Um eine mit Gelatine beschichtete 24-Well-Platte herzustellen, geben Sie 200 Mikroliter der 0,2%igen Gelatinelösung in jede Well. Schütteln Sie die Platte vorsichtig, um die Lösung gleichmäßig zu verteilen und die Wells bei Raumtemperatur beschichten zu lassen. Entfernen Sie nach 15 Minuten mit einem Vakuumsauger vorsichtig alle Gelatinereste aus den Vertiefungen.
Geben Sie 0,5 Milliliter frisch zubereitete NBIL-Medien in jede Vertiefung. Und legen Sie die Platte zum Vorwärmen in einen Gewebekultur-Inkubator.
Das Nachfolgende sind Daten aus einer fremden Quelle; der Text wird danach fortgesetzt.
(** C22: what a [SetSessionId] message of a peer does.  A new session is made
    with its stream; the stream becomes the later one of a session that exists;
    at an entry that is asked to be the relay too, the stream replaces the later
    one, which is told to disconnect and closed, if the session had both, and
    the session is closed otherwise.  Unless the session is closed, the sender
    is acknowledged under the id of its message. *)
Theorem handle_set_session_spec (m : SetSessionIdMsg) (w : WrappedStream) (id : string) (s : Shared) :
  let sid := ssid_session_id m in
  let ack := SendNodeRequest (ack_request_to (remote_peer_id w) id true []) in
  ensures calm s (handle_set_session m w id) (λ tr o s',
    o = Returned tt ∧
    match session_map s !! sid with
    | None =>
        s' = set_session_map <[sid := mkSession sid (mkPairStream (Some w) None) (ssid_role m)]> s ∧
        tr = [ack]
    | Some x =>
        if decide (session_role x = role_i32 EntryRole ∧ ssid_role m = role_i32 RelayRole) then
          match early_stream (pair_stream x), later_stream (pair_stream x) with
          | Some _, Some old =>
              s' = set_session_map <[sid := with_later_stream x w]> s ∧
              ∃ confusion, confusion_ok (disconnect_relay sid) confusion ∧
                effects tr =
                  [OutSend old (WdData (pb_encode (sealed (disconnect_relay sid) confusion)));
                   OutSend old WdClose; ack]
          | _, _ => s' = closed sid s ∧ tr = close_cmds (Some x)
          end
        else s' = set_session_map <[sid := with_later_stream x w]> s ∧ tr = [ack]
    end).
Proof.
  intros sid ack. apply wp_ensures. unfold handle_set_session, send_ack. fold sid. wp_step.
  destruct (session_map s !! sid) as [x|] eqn:Hx; [|by wp_steps].
  unfold role_is. rewrite <- bool_decide_and. case_bool.
  - unfold ready.
    destruct x as [xid [[e|] [old|]] xr]; cbn [pair_stream early_stream later_stream];
      try (rewrite andb_false_r || rewrite andb_false_l; apply handle_close_session_wp; by rewrite Hx).
    rewrite !bool_decide_true by eauto. simpl andb. wp_step. wp_use write_disconnect_arc_wp.
    intros confusion us Hc. wp_norm. wp_use ws_close_wp. wp_steps.
    split; [done|]. split; [done|]. exists confusion. split; [done|].
    by rewrite !effects_app, effects_write_cmds.
  - wp_step. rewrite Hx. by wp_steps.
Qed.

(** A handshake installs one new transport on the circuit connection of
    its session when it completes, and changes nothing when it fails (a Noise
    error, a malformed frame, a closed channel) or waits; it never loops. *)
Theorem process_handshake_spec (cc : CircuitConn) (initiate : bool) (sid : string) (node : Node)
    (s : Shared) :
  ensures calm s (process_handshake cc initiate sid node) (λ tr o s',
    match o with
    | Returned _ => ∃ t, s' = installed cc t sid s
    | Panicked | Blocked => s' = s
    | Running => False
    end).
Proof.
  apply wp_ensures. unfold process_handshake. destruct initiate.
  - unfold process_handshake_initiator. handshake_steps.
  - unfold process_handshake_responder. handshake_steps.
Qed.

(** C31: the initiator completes the handshake and installs the transport
    whenever the responder's message is a Noise message with an identity payload
    that decodes, whatever the verdict [verified] on the identity's signature of
    the static key. *)
Theorem initiator_completes `{!BytesLaws} (cc : CircuitConn) (sid : string) (node : Node)
    (keys : NoiseKeys) (hs hs1 hs2 hs3 : HandshakeState) (t : TransportState)
    (data m1 payload pubkey mine m2 : bytes) (verified : bool) (s : Shared) :
  hs_write_message hs [] handshake_buf_len = Some (hs1, m1) → 0 < length m1 →
  handle_read_shake data hs1 = Some (hs2, payload) →
  hs_get_remote_static hs2 = Some pubkey →
  handle_remote_handshake_payload payload pubkey = Some verified →
  generate_handshake_payload keys = Some mine →
  hs_write_message hs2 mine handshake_buf_len = Some (hs3, m2) → 0 < length m2 →
  hs_into_transport_mode hs3 = Some t →
  ensures (calm_with (handshake_replies keys hs data)) s (process_handshake cc true sid node)
    (λ tr o s', o = Returned tt ∧ s' = installed cc t sid s).
Proof.
  intros Hw1 Hm1 Hr Hpk Hver Hgen Hw2 Hm2 Ht. apply wp_ensures.
  unfold process_handshake, process_handshake_initiator, circuit_recv, write_handshake_payload_arc.
  wp_step. wp_norm. wp_step. wp_norm. rewrite Hw1. wp_norm.
  apply wp_bind_2, wp_calm_with, write_payload_arc_wp; [done|]. intros c1 us1 relay1 _. wp_norm.
  wp_step. wp_norm. rewrite Hr. wp_norm. rewrite Hpk. wp_norm.
  rewrite Hver. wp_norm. rewrite Hgen. wp_norm. rewrite Hw2. wp_norm.
  apply wp_bind_2, wp_calm_with, write_payload_arc_wp; [done|]. intros c2 us2 relay2 _. wp_norm.
  rewrite Ht. unfold install_transport. by wp_steps.
Qed.
(* ===== verification/Typing.v ===== *)
(** * Types of relay messages

    A relay message says its type and carries the encoding of a message of that
    type (src/relay.proto); [well_typed] is that agreement.  A handler that is
    given a well-typed message does not panic ([typed_handled]), and no program of
    a node puts anything else on a stream ([System.reachable_typed]): what a node
    forwards it has decoded before.  In a network the two meet
    ([Authenticity.frames_handled]). *)

From S2P Require Import Prelude Proto External State Io Concrete Utils Connection Node RelayEvents.

Section Typing.
Context {EXT : Ext}.

(** The typing rules. *)
Inductive well_typed (r : Relay) : Prop :=
| typed_wake : relay_type r = relaytype_i32 RtWake → relay_data r = [] → well_typed r
| typed_set_session (x : SetSessionIdMsg) :
    relay_type r = relaytype_i32 RtSetSessionId → pb_decode (relay_data r) = Some x → well_typed r
| typed_data (x : RelayMsg) :
    relay_type r = relaytype_i32 RtData → pb_decode (relay_data r) = Some x → well_typed r
| typed_probe (x : ProbeSignal) :
    relay_type r = relaytype_i32 RtProbe → pb_decode (relay_data r) = Some x → well_typed r
| typed_success (x : CircuitSuccess) :
    relay_type r = relaytype_i32 RtSuccess → pb_decode (relay_data r) = Some x → well_typed r
| typed_disconnect (x : Disconnect) :
    relay_type r = relaytype_i32 RtDisconnect → pb_decode (relay_data r) = Some x → well_typed r.

(** The bytes on a stream are a well-typed message. *)
Definition typed_frame (d : bytes) : Prop := ∃ r, pb_decode d = Some r ∧ well_typed r.

(** The same on what a program writes, before it is decoded: a message it has
    made is typed by its construction, one it forwards has been decoded. *)
Inductive writes_type (r : Relay) : Prop :=
| writes_typed : well_typed r → writes_type r
| writes_wake : relay_type r = relaytype_i32 RtWake → relay_data r = [] → writes_type r
| writes_set_session (x : SetSessionIdMsg) :
    relay_type r = relaytype_i32 RtSetSessionId → relay_data r = pb_encode x → writes_type r
| writes_data (x : RelayMsg) :
    relay_type r = relaytype_i32 RtData → relay_data r = pb_encode x → writes_type r
| writes_probe (x : ProbeSignal) :
    relay_type r = relaytype_i32 RtProbe → relay_data r = pb_encode x → writes_type r
| writes_success (x : CircuitSuccess) :
    relay_type r = relaytype_i32 RtSuccess → relay_data r = pb_encode x → writes_type r
| writes_disconnect (x : Disconnect) :
    relay_type r = relaytype_i32 RtDisconnect → relay_data r = pb_encode x → writes_type r.

Definition writes_frame (d : bytes) : Prop := ∃ r, d = pb_encode r ∧ writes_type r.

(** ** Lemmas *)

Lemma writes_well_typed `{!CodecLaws} r : writes_type r → well_typed r.
Proof.
  destruct 1 as [|? ?|x Hty Hd|x Hty Hd|x Hty Hd|x Hty Hd|x Hty Hd]; [done|by apply typed_wake|..];
    [eapply typed_set_session|eapply typed_data|eapply typed_probe|eapply typed_success|eapply typed_disconnect];
    try done; rewrite Hd; apply pb_decode_encode.
Qed.

Lemma writes_typed_frame `{!CodecLaws} d : writes_frame d → typed_frame d.
Proof. intros (r & -> & Hr). exists r. by rewrite pb_decode_encode; auto using writes_well_typed. Qed.

(** The typing depends on the type and the data only. *)
Lemma writes_type_same r r' :
  relay_type r' = relay_type r → relay_data r' = relay_data r → writes_type r → writes_type r'.
Proof.
  intros Hty Hd. destruct 1 as [Hr|? ?|x ? ?|x ? ?|x ? ?|x ? ?|x ? ?].
  - apply writes_typed. destruct Hr as [? ?|x ? ?|x ? ?|x ? ?|x ? ?|x ? ?];
      [apply typed_wake|apply (typed_set_session _ x)|apply (typed_data _ x)|apply (typed_probe _ x)|
       apply (typed_success _ x)|apply (typed_disconnect _ x)]; congruence.
  - apply writes_wake; congruence.
  - apply (writes_set_session _ x); congruence.
  - apply (writes_data _ x); congruence.
  - apply (writes_probe _ x); congruence.
  - apply (writes_success _ x); congruence.
  - apply (writes_disconnect _ x); congruence.
Qed.

Lemma writes_sealed r k c :
  writes_type r → writes_frame (pb_encode (mkRelay k (relay_type r) (relay_data r) c)).
Proof. intros Hr. eexists. split; [done|]. by eapply writes_type_same; [| |exact Hr]. Qed.

(** The messages the program makes. *)
Lemma writes_data_relay sid d : writes_type (data_relay sid d).
Proof. by eapply writes_data. Qed.
Lemma writes_set_session_relay sid role : writes_type (set_session_relay sid role).
Proof. by eapply writes_set_session. Qed.
Lemma writes_probe_relay sid : writes_type (new_relay_probe sid).
Proof. by eapply writes_probe. Qed.
Lemma writes_success_relay sid : writes_type (new_relay_circuit_success sid).
Proof. by eapply writes_success. Qed.

Lemma writes_wake_relay : writes_type (mkRelay "" (relaytype_i32 RtWake) [] []).
Proof. by apply writes_wake. Qed.
Lemma writes_disconnect_relay sid : writes_type (disconnect_relay sid).
Proof. by eapply writes_disconnect. Qed.

(** ** Progress *)

Definition returns_always {A} (p : io A) (s : Shared) : Prop :=
  wp calm p s (λ _ o _, ∃ a, o = Returned a).

(** The ends of the session of a success message have its circuit. *)
Definition success_expected (r : Relay) (s : Shared) : Prop :=
  ∀ m x, relay_type r = relaytype_i32 RtSuccess → pb_decode (relay_data r) = Some m →
    session_map s !! csucc_session_id m = Some x →
    session_role x = role_i32 AnswerRole ∨ session_role x = role_i32 CallerRole →
    is_Some (circuit_map s !! csucc_session_id m).

(** The handler goes on, its session set if it was or if the message sets it, or
    ends on a disconnect. *)
Definition handled (sid_opt : option string) (ty : Z) (o : outcome (option string + unit)) : Prop :=
  match o with
  | Returned (inl sid_opt') => is_Some sid_opt ∨ ty = relaytype_i32 RtSetSessionId → is_Some sid_opt'
  | Returned (inr _) => ty = relaytype_i32 RtDisconnect
  | _ => False
  end.

Lemma forward_relay_returns x cur r s : ready x = true → returns_always (forward_relay x cur r) s.
Proof. intros Hready. apply forward_relay_spec; eauto. Qed.

Lemma close_returns sid s : returns_always (handle_close_session sid) s.
Proof. apply handle_close_session_wp. destruct (session_map s !! sid); eauto. Qed.

Lemma probe_returns sid w r (p : ProbeSignal) s :
  pb_decode (relay_data r) = Some p → returns_always (handle_relay_probe sid w r) s.
Proof.
  intros Hp. unfold returns_always, handle_relay_probe. rewrite Hp. wp_norm. wp_step.
  destruct (session_map s !! sid) as [x|]; [|wp_steps; eauto].
  destruct (role_is x SinkRole).
  - wp_step. case_bool_decide as Hq; [|wp_steps; eauto]. destruct Hq as [q Hq]. wp_step. rewrite Hq. wp_norm.
    case_decide; [apply send_relay_twoway_wp; eauto|apply close_returns].
  - destruct (ready x) eqn:Hready; [by apply forward_relay_returns|wp_steps; eauto].
Qed.

Lemma success_returns node r w s :
  relay_type r = relaytype_i32 RtSuccess → success_expected r s → returns_always (handle_success node r w) s.
Proof.
  intros Hty Hexp. unfold returns_always, handle_success.
  destruct (pb_decode (relay_data r)) as [m|] eqn:Hm; [|wp_steps; eauto].
  wp_step. destruct (session_map s !! _) as [x|] eqn:Hx; [|wp_steps; eauto].
  pose proof (λ Hrole, Hexp m x Hty Hm Hx Hrole) as Hcc.
  destruct (role_is x CallerRole) eqn:Hcall; [|destruct (role_is x AnswerRole) eqn:Hans].
  1, 2: apply role_is_true in Hcall || apply role_is_true in Hans;
    wp_step; destruct Hcc as [cc ->]; [by auto|]; wp_steps; eauto.
  destruct (ready x) eqn:Hready; [by apply forward_relay_returns|wp_steps; eauto].
Qed.

Lemma relay_msg_returns r w s : returns_always (handle_relay_msg r w) s.
Proof.
  unfold returns_always, handle_relay_msg. destruct (pb_decode (relay_data r)) as [m|]; [|wp_steps; eauto].
  wp_step. destruct (session_map s !! _) as [x|]; [|wp_steps; eauto].
  destruct (_ || _).
  - wp_step. destruct (circuit_map s !! _); wp_steps; eauto.
  - destruct (ready x) eqn:Hready; [by apply forward_relay_returns|wp_steps; eauto].
Qed.

Lemma set_session_returns m w id s : returns_always (handle_set_session m w id) s.
Proof.
  unfold returns_always, handle_set_session, send_ack. wp_step.
  destruct (session_map s !! _) as [x|] eqn:Hx; [|wp_steps; eauto].
  destruct (_ && _).
  - destruct (ready x) eqn:Hready; [|apply close_returns].
    apply ready_true in Hready as (e & l & _ & Hl). wp_step. rewrite Hl. wp_norm.
    wp_use write_disconnect_arc_wp. intros conf us _. cbn [after]. wp_norm. wp_use ws_close_wp. wp_steps. eauto.
  - wp_step. rewrite Hx. wp_steps. eauto.
Qed.

(** The handler of a stream deals with every well-typed message: whatever the
    state of the node, it neither panics nor waits, and the stream's session is set
    after a [SetSessionId].  What it expects of the sender is that a probe comes
    after the [SetSessionId] message of its stream and a success after the circuit
    was made. *)
Lemma typed_handled (w : WrappedStream) (node : Node) (sid_opt : option string) (r : Relay)
    (s : Shared) :
  well_typed r →
  (relay_type r = relaytype_i32 RtProbe → is_Some sid_opt) → success_expected r s →
  ensures calm s (relay_dispatch w node sid_opt r) (λ _ o _,
    handled sid_opt (relay_type r) o).
Proof.
  intros Hr Hprobe Hsucc. apply wp_ensures. unfold relay_dispatch.
  assert (Hret : ∀ (p : io unit) (k : io (option string + unit)) Q, returns_always p s →
    (∀ tr s', wp calm k s' (λ tr', Q (tr ++ tr'))) → wp calm (p;; k) s Q).
  { intros p k Q Hp Hk. apply wp_bind_2. eapply wp_mono; [|exact Hp]. intros tr o s' [[] ->]. apply Hk. }
  destruct Hr as [Hty _|m Hty Hm|m Hty Hm|m Hty Hm|m Hty Hm|m Hty Hm]; rewrite Hty in *;
    repeat rewrite decide_False by done; rewrite decide_True by done.
  - wp_step. by intros [?|?].
  - rewrite Hm. wp_norm.
    assert (Hset : ∀ s' sid, wp calm (handle_set_session m w (relay_id r);; mret (inl (Some sid))) s'
      (λ _ o _, handled sid_opt (relaytype_i32 RtSetSessionId) o)).
    { intros s' sid. apply wp_bind_2. eapply wp_mono; [|apply set_session_returns].
      intros tr o s'' [[] ->]. cbn [after]. wp_step. by eexists. }
    case_decide; [unfold add_circuit_conn; wp_step|]; apply Hset.
  - apply Hret; [apply relay_msg_returns|]. intros tr s'. wp_step. by intros [?|?].
  - destruct Hprobe as [sid ->]; [done|]. wp_norm. apply Hret; [by eapply probe_returns|].
    intros tr s'. wp_step. by eexists.
  - apply Hret; [by apply success_returns|]. intros tr s'. wp_step. by intros [?|?].
  - rewrite Hm. apply Hret; [apply close_returns|]. intros tr s'. by wp_step.
Qed.

(** The two ways in which a well-typed message is more than its handler can take: a
    probe before any [SetSessionId] of its stream, and a success at an end of the
    circuit that has not made it yet. *)
Inductive out_of_order (sid_opt : option string) (r : Relay) (s : Shared) : Prop :=
| early_probe : relay_type r = relaytype_i32 RtProbe → sid_opt = None → out_of_order sid_opt r s
| early_success m x :
    relay_type r = relaytype_i32 RtSuccess → pb_decode (relay_data r) = Some m →
    session_map s !! csucc_session_id m = Some x →
    session_role x = role_i32 AnswerRole ∨ session_role x = role_i32 CallerRole →
    circuit_map s !! csucc_session_id m = None → out_of_order sid_opt r s.

(** It panics on these, and on no other. *)
Lemma out_of_order_panics w node sid_opt r s :
  out_of_order sid_opt r s → ensures calm s (relay_dispatch w node sid_opt r) (λ _ o _, o = Panicked).
Proof.
  intros Hr. apply wp_ensures. unfold relay_dispatch.
  destruct Hr as [Hty ->|m x Hty Hm Hx Hrole Hcc]; rewrite Hty;
    repeat rewrite decide_False by done; rewrite decide_True by done; [by wp_steps|].
  apply wp_bind_2. unfold handle_success. rewrite Hm. wp_step. rewrite Hx.
  destruct (role_is x CallerRole) eqn:Hcall; [|destruct (role_is x AnswerRole) eqn:Hans].
  1, 2: wp_step; rewrite Hcc; by wp_step.
  apply role_is_false in Hcall, Hans. by destruct Hrole.
Qed.

Lemma in_order_handled w node sid_opt r s :
  well_typed r → ¬ out_of_order sid_opt r s →
  ensures calm s (relay_dispatch w node sid_opt r) (λ _ o _, handled sid_opt (relay_type r) o).
Proof.
  intros Hr Hno. apply typed_handled; [done|..].
  - intros Hty. destruct sid_opt as [sid|]; [by eexists|]. by destruct Hno; apply early_probe.
  - intros m x Hty Hm Hx Hrole. destruct (circuit_map s !! _) as [cc|] eqn:Hcc; [by eexists|].
    destruct Hno. by eapply early_success.
Qed.

End Typing.

Create HintDb typing.
#[export] Hint Resolve writes_sealed writes_data_relay writes_set_session_relay writes_probe_relay
  writes_success_relay writes_wake_relay writes_disconnect_relay : typing keeps.
Definition handle_new_proxy (request : Request) (peer : PeerId) : io unit :=
  new_proxy ← unwrap (pb_decode (M := NewProxy) (req_data request));
  hash ← unwrap (from_whitenoise_to_hash (np_white_noise_id new_proxy));
  find ← gets (λ s, bool_decide (is_Some (client_wn_map s !! hash)));
  if find : bool then
    send_node_request (ack_request_to peer (req_req_id request) false (as_bytes "Proxy already"))
  else
    modify (set_client_peer <[to_base58 peer := hash]>);;
    let client_info := mkClientInfo (np_white_noise_id new_proxy) peer 1 3600 in
    modify (set_client_wn <[hash := client_info]>);;
    send_node_request (ack_request_to peer (req_req_id request) true []).

(** One request of the channel. *)
Definition handle_proxy_request (node : Node) (npr : NodeProxyRequest) : io unit :=
  match peer_operation npr with
  | Some PoDisconnect => unregister_peer (npr_peer npr)
  | None =>
      request ← unwrap (proxy_request npr);
      let ty := req_reqtype request in
      if decide (ty = reqtype_i32 RqDecryptGossip) then
        handle_decrypt_gossip node request (npr_peer npr)
      else if decide (ty = reqtype_i32 RqNegPlainText) then
        handle_neg_plaintext request (npr_peer npr)
      else if decide (ty = reqtype_i32 RqMainNetPeers) then
        handle_main_net_peers request (npr_peer npr)
      else if decide (ty = reqtype_i32 RqNewProxy) then
        handle_new_proxy request (npr_peer npr)
      else if decide (ty = reqtype_i32 RqUnRegisterType) then
        unregister_peer (npr_peer npr)
      else if decide (ty = reqtype_i32 RqNewCircuit) then
        res ← handle_new_circuit node request (npr_peer npr);
        send_node_request (ack_request_to (npr_peer npr) (req_req_id request) res [])
      else mret tt
  end.
Lemma registry_invariant_witness :
  registry_ok empty_shared ∧
  ensures registry_owner empty_shared (process_proxy_request 3 toy_node) (λ _ _ s', registry_ok s').
Proof.
  assert (Hok : registry_ok empty_shared) by (intros p h; simpl; by rewrite lookup_empty).
  split; [exact Hok|]. exact (registry_invariant 3 toy_node empty_shared Hok).
Defined.

Definition toy_registration (id : string) : Request :=
  mkRequest "" "" (reqtype_i32 RqNewProxy) (pb_encode (mkNewProxy "60m" id)).

Lemma second_registration_leaks_witness :
  client_wn_map (EXT := toy) empty_shared !! "a"%string = None ∧
  ensures calm empty_shared
    (handle_new_proxy (toy_registration "0BB") "p"%string;;
     handle_new_proxy (toy_registration "0CC") "p"%string;; unregister_peer "p"%string)
    (λ _ o _, o = Returned tt).
Proof.
  split; [reflexivity|]. intros e n He.
  refine (proj1 (second_registration_leaks (toy_registration "0BB") (toy_registration "0CC")
    (mkNewProxy "60m" "0BB") (mkNewProxy "60m" "0CC") (toy_base (toy_digest [x11])) (toy_base (toy_digest [x22])) "p"%string empty_shared
    (toy_codec_roundtrip NewProxy _) (toy_codec_roundtrip NewProxy _) _ _ _ _ _ e n He));
    try reflexivity. intros Heq. vm_compute in Heq. discriminate.
Defined.

End RegistryWitnesses.
Section SystemWitnesses.
Local Existing Instance toy.

(** A server on which an inbound stream was queued. *)
Lemma reachable_wf_witness :
  let start : sys := (empty_shared, [start_server None (Some "3331"%string) "ed25519" (Some toy_keys);; mret tt]) in
  let c : sys := (set_relay_in (λ q, q ++ [toy_stream "p" "u"]) empty_shared, start.2 ++ [Ret tt]) in
  boot start ∧ reachable start c ∧ wf anything c.1.
Proof.
  intros start c. assert (Hboot : boot start) by apply boot_server. split; [exact Hboot|].
  assert (Hc : reachable start c).
  { eapply reach_step.
    - eapply reach_step; [apply reach_refl|].
      apply (step_stimulus _ _ (OnWhitenoise (WbRelay (EvRelayInbound (toy_stream "p" "u"))))).
    - apply (step_atomic empty_shared start.2 [] unit
               (λ s, (set_relay_in (λ q, q ++ [toy_stream "p" "u"]) s, tt)) Ret). }
  split; [exact Hc|]. exact (reachable_wf start c Hboot Hc).
Defined.

(** A client that dials: its first message is the wake-up of the stream. *)
Lemma reachable_typed_witness :
  let w := toy_stream "proxy" "u" in
  let start : sys := (empty_shared, [client_init "b" ED25519 (Some toy_keys);; mret tt]) in
  ∃ s l d k r, boot start ∧ reachable start (s, l ++ Call (OutSend w (WdData d)) k :: r) ∧ typed_frame d.
Proof.
  intros w start.
  set (dialling := stimulus_program (ApiDial (mkWhiteNoiseClient toy_node "b" "b"%string) "0CC")).
  set (s1 := set_relay_out (λ q, q ++ [w]) empty_shared).
  assert (Hstart : reachable start (s1, (start.2 ++ [Ret tt]) ++ dialling :: [])).
  { eapply reach_step; [eapply reach_step; [eapply reach_step; [apply reach_refl|]|]|].
    - apply (step_stimulus _ _ (OnWhitenoise (WbRelay (EvRelayOutbound w)))).
    - apply (step_atomic empty_shared start.2 [] unit (λ s, (set_relay_out (λ q, q ++ [w]) s, tt)) Ret).
    - apply (step_stimulus _ _ (ApiDial (mkWhiteNoiseClient toy_node "b" "b"%string) "0CC")). }
  set (f := toy_answer no_script 0 empty_shared).
  pose proof (drive_reachable map_to_list 0 f 14 _ _ _ _ _ Hstart) as Hreach.
  assert (Hp : ∃ d k, (drive map_to_list 0 f 14 s1 dialling []).1.2 = Call (OutSend w (WdData d)) k)
    by (do 2 eexists; reflexivity).
  destruct Hp as (d & k & Hp).
  destruct (drive map_to_list 0 f 14 s1 dialling []) as [[s' p'] r']. simpl in Hp. subst p'.
  exists s', (start.2 ++ [Ret tt]), d, k, r'.
  assert (Hboot : boot start) by apply boot_client. split; [exact Hboot|]. split; [exact Hreach|].
  exact (@reachable_typed toy toy_codec_laws start s' (start.2 ++ [Ret tt]) r' w d k Hboot Hreach).
Defined.

Lemma frames_may_reorder_witness :
  let w := toy_stream "p" "u" in
  [x01] ≠ [] ∧
  ∃ c, reachable (empty_shared, [start_poll 2 w]) c ∧
    sys_run (empty_shared, [start_poll 2 w])
      [SelectStream w READ_MAX; Spawn (TaskInSend w (Ok [x01])); SelectStream w READ_MAX; Spawn (TaskInSend w (Ok [x02]));
       InSend w (Ok [x02]); InSend w (Ok [x01])] c.
Proof.
  intros w. split; [discriminate|].
  apply (frames_may_reorder (EXT := toy) w [x01] [x02] 0 empty_shared) with (delivered := [Ok [x02]; Ok [x01]]);
    [discriminate..|by right].
Defined.

End SystemWitnesses.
Aliquotieren Sie 30 Milliliter Waschmedien in ein konisches 50-Milliliter-Röhrchen.
Aspirieren Sie das Medium aus der Gewebekulturschale von mES-Zellen und fügen Sie die erforderliche Menge des Zellablösungsmediums hinzu. Pipettieren Sie nach drei bis fünf Minuten 15 bis 20 Mal mit einer P1.000-Pipette auf und ab. Beobachten Sie die Zellen unter einem Mikroskop.
Um eine einzellige Suspension zu gewährleisten, geben Sie die Zellensuspension in ein 50-Milliliter-Röhrchen mit Waschmedien. Die Suspension bei 300 g fünf Minuten bei Raumtemperatur zentrifugieren und das Waschmedium absaugen. Resuspendieren Sie das Pellet in ca. 300 Mikrolitern Waschmedium.